Претящей властию отсвюду окруженный,
На что мне жить, когда мой век стал бесполезен?
В стихотворении «Почто, мой друг…», написанном в сибирской ссылке (вероятно, в 1791 году), он утешал себя тем, что до конца исполнил свой гражданский долг. Но в то время ему еще «блистал луч надежы» (Там же. С. 457), Французская революция еще не успела разочаровать своих сторонников, а идеи Руссо о народовластии, равенстве, «общественном договоре» и всеобщем благе не обратились в якобинский террор.

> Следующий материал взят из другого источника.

Ltac no_grid_solve :=
  repeat match goal with
  | |- context [apply_filters_and_sort cfg ?x] => rewrite (apply_no_grid cfg x) by (simpl; congruence)
  end; by repeat split.

Lemma show_page_no_grid p s : no_grid_inv cfg s → no_grid_inv cfg (show_page cfg p s).
Proof. intros (Hg & Ht & Hc). unfold show_page. case_bool_decide; no_grid_solve. Qed.

Lemma update_and_save_no_grid so fo s : no_grid_inv cfg s → no_grid_inv cfg (update_and_save cfg so fo s).
Proof.
  intros (Hg & Ht & Hc). unfold update_and_save.
  destruct so, fo; cbv zeta; destruct (_ && _); no_grid_solve.
Qed.

Lemma handle_no_grid ev s s' : no_grid_inv cfg s → handle cfg ev s = Some s' → no_grid_inv cfg s'.
Proof.
  revert ev s s'. apply handle_pres.
  - apply update_and_save_no_grid.
  - intros x t (? & ? & ?). apply update_and_save_no_grid. by repeat split.
  - intros id t (? & ? & ?). by repeat split.
  - apply show_page_no_grid.
Qed.

Lemma fire_no_grid s s' : no_grid_inv cfg s → fire cfg s = Some s' → no_grid_inv cfg s'.
Proof.
  unfold fire. intros (Hg & Ht & Hc). destruct (st_timers s) as [|[due t] q]; [done|]. intros [= <-].
  apply Forall_cons in Ht as [Ht Hq]. simpl in Ht. subst t. simpl. no_grid_solve.
Qed.

Lemma init_no_grid store0 s0 : init cfg store0 = Some s0 → no_grid_inv cfg s0.
Proof.
  unfold init. destruct (Store.load_favorites store0) as [|[favs|]]; try done. intros [= <-].
  match goal with |- no_grid_inv cfg (init_finish cfg ?x) =>
    assert (Hx : no_grid_inv cfg x) by (apply show_page_no_grid; by repeat split) end.
  destruct Hx as (Hg & Ht & Hc). unfold init_finish.
  destruct (cfg_has_search cfg); case_bool_decide;
    (split; [done|]; split; [|done]); try exact Ht; by apply insert_timer_Forall.
Qed.

Lemma reachable_no_grid s : reachable cfg s → no_grid_inv cfg s.
Proof.
  apply reachable_ind; [apply init_no_grid|]. apply step_cases.
  - apply handle_no_grid.
  - apply fire_no_grid.
  - intros x d Hi _ _. exact Hi.
Qed.

End NoGrid.

Section RenderTheorems.
Import App.

(** C20. Last call wins: in every reachable state that shows the catalog
    with a bound grid and has no callback pending, the grid holds exactly
    the cards the pipeline selects, in its order, for the current sort,
    filter and search.  The renders queued by earlier calls all ran
    before the render of the last call. *)
Theorem quiescent_grid_shows_view cfg s :
  reachable cfg s → v_grid (st_view s) = true → v_page (st_view s) = js "catalog" →
  st_timers s = [] →
  d_children (st_dom s) =
    Pipeline.visible_cards (cfg_cards cfg) (search_of cfg (st_view s))
      (v_filter (st_view s)) (v_sort (st_view s)).
Proof.
  intros Hr Hg Hp Ht. destruct (reachable_grid_inv cfg s Hr) as [_ H2].
  specialize (H2 Hg Hp). rewrite Ht in H2. exact (H2 eq_refl).
Qed.
(** One step of the loop, whatever the environment does.  Either it makes
    no call and leaves the table as it is, and then it returns only when
    its item has no link or a recorded one; or it makes one call, for its
    item, whose link had no record, returns, and adds no row or the row of
    that link. *)
Lemma steady_step_outcome it w :
  (calls (snd (steady_step env it w)) = calls w
   /\ posts (snd (steady_step env it w)) = posts w
   /\ (fst (steady_step env it w) = Ret tt ->
       forall l, live_link it = Some l -> has_link l (posts w) = true))
  \/ exists l,
       live_link it = Some l /\ has_link l (posts w) = false
       /\ fst (steady_step env it w) = Ret tt
       /\ calls (snd (steady_step env it w))
          = calls w ++ [delivery env it l w]
       /\ (posts (snd (steady_step env it w)) = posts w
           \/ exists d,
                posts (snd (steady_step env it w))
                = posts w ++ [{| row_link := l; published_date := d |}]).
Proof.
  unfold steady_step. destruct (live_link it) as [l|] eqn:El;
    [|left; repeat split; discriminate].
  unfold bind at 1, post_exists, bind, connect.
  destruct (db_up env (db_ops w)); simpl;
    [|left; repeat split; discriminate].
  destruct (has_link l (posts w)) eqn:Hl; simpl.
  { left. repeat split. intros _ l' E. congruence. }
  rewrite (send_item_split env it l _ El).
  destruct (clean_html env (item_content_html it)) as [t|e] eqn:Ht;
    [|left; repeat split; discriminate].
  apply clean_html_text in Ht. subst t. fold (item_message env it l).
  unfold bind at 1, item_image_url.
  destruct (enclosure it) as [[u|]|] eqn:He; simpl;
    [|left; repeat split; discriminate|].
  all: right; exists l; split; [reflexivity|]; split; [exact Hl|].
  all: rewrite bind_ret, try_bind;
    unfold bot_call, delivery, item_call, image_url_of;
    rewrite He; simpl;
    match goal with
    | |- context [sink_accepts env ?n ?c] => destruct (sink_accepts env n c)
    end.
  all: try (repeat split; left; reflexivity).
  all: unfold try_except, bind, add_post, bind, connect; simpl.
  all: destruct (db_up env (S (db_ops w))); simpl.
  all: try (repeat split; left; reflexivity).
  all: rewrite Hl; simpl; repeat split; right; eexists; reflexivity.
Qed.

Десять лет спустя, после крушения всех усилий по «просвещению» русского самодержавия, Радищев не видел перед собою иных перспектив, кроме малодушного служения ненавистной монархии или недостойного философа «прозябания». Встретив неодолимые препятствия своим устремлениям, он уверил себя в том, что, должен покончить с собой «для высшего блага».
Его мученический последний шаг явился безжалостной «революцией» в собственной жизни. Но, достигнув самоубийственного «освобождения» от «претящей власти», Радищев не стал новым Сократом. Для философской и общественной мысли России его судьба явилась горьким опытом разочарования в идеях Просвещения и тех губительных соблазнах, которые они с собою несли. Русские мыслители не признали «права на смерть» (Заметим, что рассуждения о «праве на смерть», доходящие до проповеди самоубийства, являюются характерной чертой предреволюционного общественного упадка. Эта тенденция прослеживается от tedium vitae римских патрициев, сквозь эпохи рубежа XVIII-XIX и XIX-XX веков, до атеистического экзистенциального бунта А.Камю и Ж.-П. Сартра середины ХХ столетия против «бессмысленного бытия»). Спустя столетие, выдающийся философ Николай Федоров противопоставил ему всеобщий нравственный долг ‒ воскрешения умерших (Федоров Н. Ф. Философия общего дела. Т. I. Верный, 1906; Т. II. М., 1913).